Presidential candidate Donald Trump is often quoted railing against immigrants in the United States for bringing drugs and crime across the border. In reality, it appears that assimilating into U.S. culture actually corrupts migrants: In Los Angeles County, which is home to nearly 10 percent of all Hispanics living in the U.S., foreign-born Mexicans use illicit drugs less than Mexican Americans. Once individuals move to the U.S., research has shown that alcohol and drug use increase with each generation as acculturation takes hold, and a new study finds that, even along major trafficking routes where drugs are readily available, illicit drug use is lower among immigrants than it is on national levels.
"In the U.S., we're a drug-using culture," says Oralia Loza, an associate professor at the University of Texas–El Paso. But a strong cultural identity can have a protective effect against stress, negative health outcomes, and drug use, according to Loza, and people living along the border may not be as culturally challenged as immigrants living in other parts of the U.S.
"El Paso is kind of unique in that it is a bicultural, bi-national region," Loza says. "There's a lot of cross-border mobility. There's a lot of Mexican influence and tradition that's practiced on the U.S. side of the border."

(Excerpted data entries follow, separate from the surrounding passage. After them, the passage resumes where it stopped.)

(** * yt_frame_compiler: a shallow embedding and its verified properties

    The development follows the package layout of the program:
    [models.py], [cache.py], [youtube.py], [frames.py], [video.py] and
    [cli.py].  Python values are embedded as follows.

    - [int] is [Z]; [float] is an exact rational [Q] (rounding of binary
      floating point is abstracted; every inequality used below has a
      margin far above one unit in the last place);
    - [str] is [string]; [Path] is the list of its components;
    - [Optional[T]] is [option T];
    - an operation that can raise returns [py T], with the exception class
      as an inductive value;
    - a [dict] keyed by strings is a [gmap string _];
    - the file system and the external programs (yt-dlp, ffmpeg, OpenCV)
      are an explicit world value threaded through the code. *)

From Stdlib Require Import NArith ZArith QArith Qabs Qminmax Qround Lqa Lia.
From Stdlib Require Import List String Ascii Bool.
From stdpp Require Import gmap strings list sorting.

Import ListNotations.
Local Open Scope string_scope.
Local Open Scope list_scope.

(** ** Python results: a value or a raised exception

    [Untyped] is no exception of Python: it marks a value whose run-time
    type is outside the annotations of the program (a [VideoMetadata] whose
    [video_id] would be a number, say).  Python carries on with such a
    value; the typed model stops there. *)

Module Py.

Inductive exn : Type :=
| TypeError
| AttributeError
| ValueError
| UnicodeDecodeError
| JSONDecodeError
| OSError
| Untyped
| DependencyError (msg : string)
| ChannelFetchError (msg : string)
| FrameExtractionError (msg : string)
| VideoCompilationError (msg : string).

Even along major trafficking routes where drugs are readily available, illicit drug use is lower among immigrants than it is on national levels.

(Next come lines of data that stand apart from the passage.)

(** Anything code outside the repository can throw.  Besides the values
    above it may be an [Error] whose [message] is not a string:
    [undefined] ([None]) or any other value.  ([OddError (Some (JStr s))]
    behaves as [JsError s] does.) *)
Inductive raised : Type :=
| Plain (t : thrown)
| OddError (message : option json).

Coercion Plain : thrown >-> raised.

(** The outcome of a promise that rejects with values of [E]. *)
Inductive settled (E A : Type) : Type :=
| Fulfilled (a : A)
| Rejected (t : E).
Arguments Fulfilled {E A} & a.
Arguments Rejected {E A} & t.

(** [!!s] on a string. *)
Definition truthy_string (s : string) : bool :=
  negb (s =? EmptyString)%string.

(** [!!v] on a JSON value. *)
Definition truthy (v : json) : bool :=
  match v with
  | JNull => false
  | JBool b => b
  | JNum n => negb (n =? 0)
  | JStr s => truthy_string s
  | JArr _ => true
  | JObj _ => true
  end.

(** [!!v] on a possibly [undefined] value ([None] is [undefined]). *)
Definition truthy_opt (v : option json) : bool :=
  match v with
  | Some x => truthy x
  | None => false
  end.

(** [v || d] where [v] may be [undefined]. *)
Definition or_else (v : option json) (d : json) : json :=
  match v with
  | Some x => if truthy x then x else d
  | None => d
  end.

(** [s || d] on optional strings. *)
Definition or_else_string (s : option string) (d : string) : string :=
  match s with
  | Some x => if truthy_string x then x else d
  | None => d
  end.

(** [v === 'lit'] for a string literal. *)
Definition strict_eq_string (v : option json) (lit : string) : bool :=
  match v with
  | Some (JStr s) => (s =? lit)%string
  | _ => false
  end.

(** First binding of a key in a property list. *)
Fixpoint assoc {A : Type} (k : string) (l : list (string * A)) : option A :=
  match l with
  | [] => None
  | (k', v) :: rest => if (k' =? k)%string then Some v else assoc k rest
  end.

(** [v.key] for the keys the route destructures (none of them lives on a
    prototype): an own property of an object, [undefined] on anything
    else.  Reading a property of [null] throws and is handled where the
    destructuring happens. *)
Definition prop (v : json) (key : string) : option json :=
  match v with
  | JObj props => assoc key props
  | _ => None
  end.

(** [hay.includes(needle)]: [needle] occurs as a contiguous substring. *)
Fixpoint includes (hay needle : string) : bool :=
  String.prefix needle hay
  || match hay with
     | EmptyString => false
     | String _ rest => includes rest needle
     end.

(** The keys of an object, in order. *)
Definition keys (v : json) : list string :=
  match v with
  | JObj props => map fst props
  | _ => []
  end.

End Js.

(** ** src/app/api/v0-chat/route.ts *)

Module Route.
Import Js.

(** *** The v0 SDK, as the route sees it *)

(** A message as [chats.findMessages] returns it: the four fields the
    route reads and whatever else the SDK sends along. *)
Record SdkMessage : Type := {
  m_id : string;
  m_role : string;
  m_content : string;
  m_createdAt : string;
  m_rest : list (string * json)
}.

Record SdkFile : Type := {
  f_name : string;
  f_content : string;
  f_rest : list (string * json)
}.

Record SdkVersion : Type := {
  v_content : option string;
  v_files : option (list SdkFile);
  v_rest : list (string * json)
}.

Record SdkChat : Type := {
  c_id : string;
  c_webUrl : string;
  c_apiUrl : string;
  c_shareable : bool;
  c_privacy : string;
  c_latestVersion : option SdkVersion;
  c_rest : list (string * json)
}.

Record MessagesResponse : Type := {
  r_data : option (list SdkMessage)
}.

(** [chats.create] and [chats.sendMessage] resolve to a chat or to a
    [ReadableStream]. *)
Inductive ChatOrStream : Type :=
| AChat (c : SdkChat)
| AStream.

Inductive SdkCall : Type :=
| GetById (chatId : string)
| FindMessages (chatId : string) (limit : Z)
| Create (message system : json) (responseMode : string)
| SendMessage (chatId message : json) (responseMode : string).

Inductive SdkOutcome : Type :=
| GotChat (c : SdkChat)
| GotMessages (r : MessagesResponse)
| GotStream
| Threw (t : raised).

(** What a request handler does besides returning: the SDK calls it
    awaits, each with its outcome, and the lines it writes with
    [console.error]. *)
Inductive Event : Type :=
| Sdk (call : SdkCall) (outcome : SdkOutcome)
| ConsoleError (label : string) (t : raised).

Definition Log : Type := list Event.

(** A client made by [createClient].  The service is outside the
    repository: each operation answers as a function of its arguments and
    of everything the handler did before. *)
Record Client : Type := {
  chats_getById : Log -> string -> settled raised SdkChat;
  chats_findMessages : Log -> string -> Z -> settled raised MessagesResponse;
  chats_create : Log -> json -> json -> string -> settled raised ChatOrStream;
  chats_sendMessage :
    Log -> json -> json -> string -> settled raised ChatOrStream
}.

(** [createClient({ apiKey })]. *)
Definition SdkModule : Type := string -> Client.

(** [process.env]. *)
Record Env : Type := {
  V0_API_KEY : option string
}.

(** *** Asynchronous code that may throw *)

Inductive completion (A : Type) : Type :=
| Normal (a : A)
| Throw (t : raised).
Arguments Normal {A} a.
Arguments Throw {A} t.

Definition Async (A : Type) : Type := Log -> Log * completion A.

Definition ret {A : Type} (a : A) : Async A :=
  fun log => (log, Normal a).

Definition throw {A : Type} (t : raised) : Async A :=
  fun log => (log, Throw t).

Definition bind {A B : Type} (m : Async A) (k : A -> Async B) : Async B :=
  fun log =>
    match m log with
    | (log', Normal a) => k a log'
    | (log', Throw t) => (log', Throw t)
    end.

Notation "x <- m ;; k" := (bind m (fun x => k))
  (at level 61, m at next level, right associativity).

(** [await] of an SDK operation: the call and its outcome are recorded. *)
Definition await {A : Type} (call : SdkCall)
    (answer : Log -> settled raised A)
    (seen : A -> SdkOutcome) : Async A :=
  fun log =>
    match answer log with
    | Fulfilled a => (log ++ [Sdk call (seen a)], Normal a)
    | Rejected t => (log ++ [Sdk call (Threw t)], Throw t)
    end.

Definition seen_chat_or_stream (x : ChatOrStream) : SdkOutcome :=
  match x with
  | AChat c => GotChat c
  | AStream => GotStream
  end.

Definition getById (client : Client) (chatId : string) : Async SdkChat :=
  await (GetById chatId)
        (fun log => chats_getById client log chatId) GotChat.

Definition findMessages (client : Client) (chatId : string) (limit : Z)
    : Async MessagesResponse :=
  await (FindMessages chatId limit)
        (fun log => chats_findMessages client log chatId limit) GotMessages.

Definition create (client : Client) (message system : json)
    (responseMode : string) : Async ChatOrStream :=
  await (Create message system responseMode)
        (fun log => chats_create client log message system responseMode)
        seen_chat_or_stream.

Loza and her colleagues wanted to know that, if the same pattern of immigration generation and drug use would hold in our nation's border towns, such as El Paso, a city that falls on a major drug trafficking route and where the vast majority of residents are Hispanic.

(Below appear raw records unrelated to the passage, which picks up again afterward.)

Lemma reachb_sound E fuel a b : reachb E fuel a b = true -> reaches E a b.
Proof.
  revert a; induction fuel as [|f IH]; intros a; simpl.
  - rewrite orb_false_r. intros H%bool_decide_eq_true_1. subst. constructor.
  - intros [H%bool_decide_eq_true_1|H]%orb_true_iff; [subst; constructor|].
    apply existsb_exists in H as ([x y] & Hin & Hxy). simpl in Hxy.
    apply andb_true_iff in Hxy as [->%bool_decide_eq_true_1 Hy].
    apply (reaches_step _ _ y); [apply elem_of_elements, list_elem_of_In, Hin|auto].
Qed.

Lemma reaches_trans E a b c : reaches E a b -> reaches E b c -> reaches E a c.
Proof. induction 1; eauto with djm. Qed.

Lemma reaches_mono E E' a b : E ⊆ E' -> reaches E a b -> reaches E' a b.
Proof. intros HE. induction 1; eauto with djm. Qed.

#[export] Instance reaches_proper : Proper ((≡) ==> eq ==> eq ==> iff) reaches.
Proof.
  intros E E' HE a _ <- b _ <-.
  split; apply reaches_mono; intros x; rewrite (HE x); done.
Qed.

(** A node with no incoming connection is reached from itself only. *)
Lemma reaches_no_input E x y :
  (forall a, (a, x) ∉ E) -> reaches E y x -> y = x.
Proof.
  intros Hin H. induction H as [a|a b c Hab Hbc IH]; [done|].
  specialize (IH Hin). subst b. exfalso. by apply (Hin a).
Qed.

In their new study, published online last week in the Journal of Immigrant and Minority Health, the researchers analyzed survey data from 873 Hispanic adults living in El Paso about their use of alcohol and tobacco over the preceding month, and their lifetime use of drugs like marijuana, cocaine, methamphetamine, and heroin.
The authors found that, with each subsequent immigrant generation, illicit drug use increased; immigrants who arrived in the U.S. as children, as well as second- and third-generation Hispanic Americans, used more drugs and alcohol than previous generations. At the same time, the proportion of each subsequent generation of immigrants who considered illicit drug use a problem decreased. The authors suggest that recent immigrants are less likely to use drugs and alcohol because they usually migrate for a purpose: to work and send money home to their families.
"You have more to lose if you're engaging in illegal activity," Loza says. "You've worked so hard to get here, your family worked so hard to get here. That might not be something you're willing to lose or compromise."
But the pattern of increasing drug use with each generation fell off by the fourth generation. "At that point you may not be identifying as much with your ethnicity or your culture," Loza says. In other words, once individuals identify more with U.S. culture than that of their forebears, the immigration generation may no longer be as a strong predictor of drug use behavior.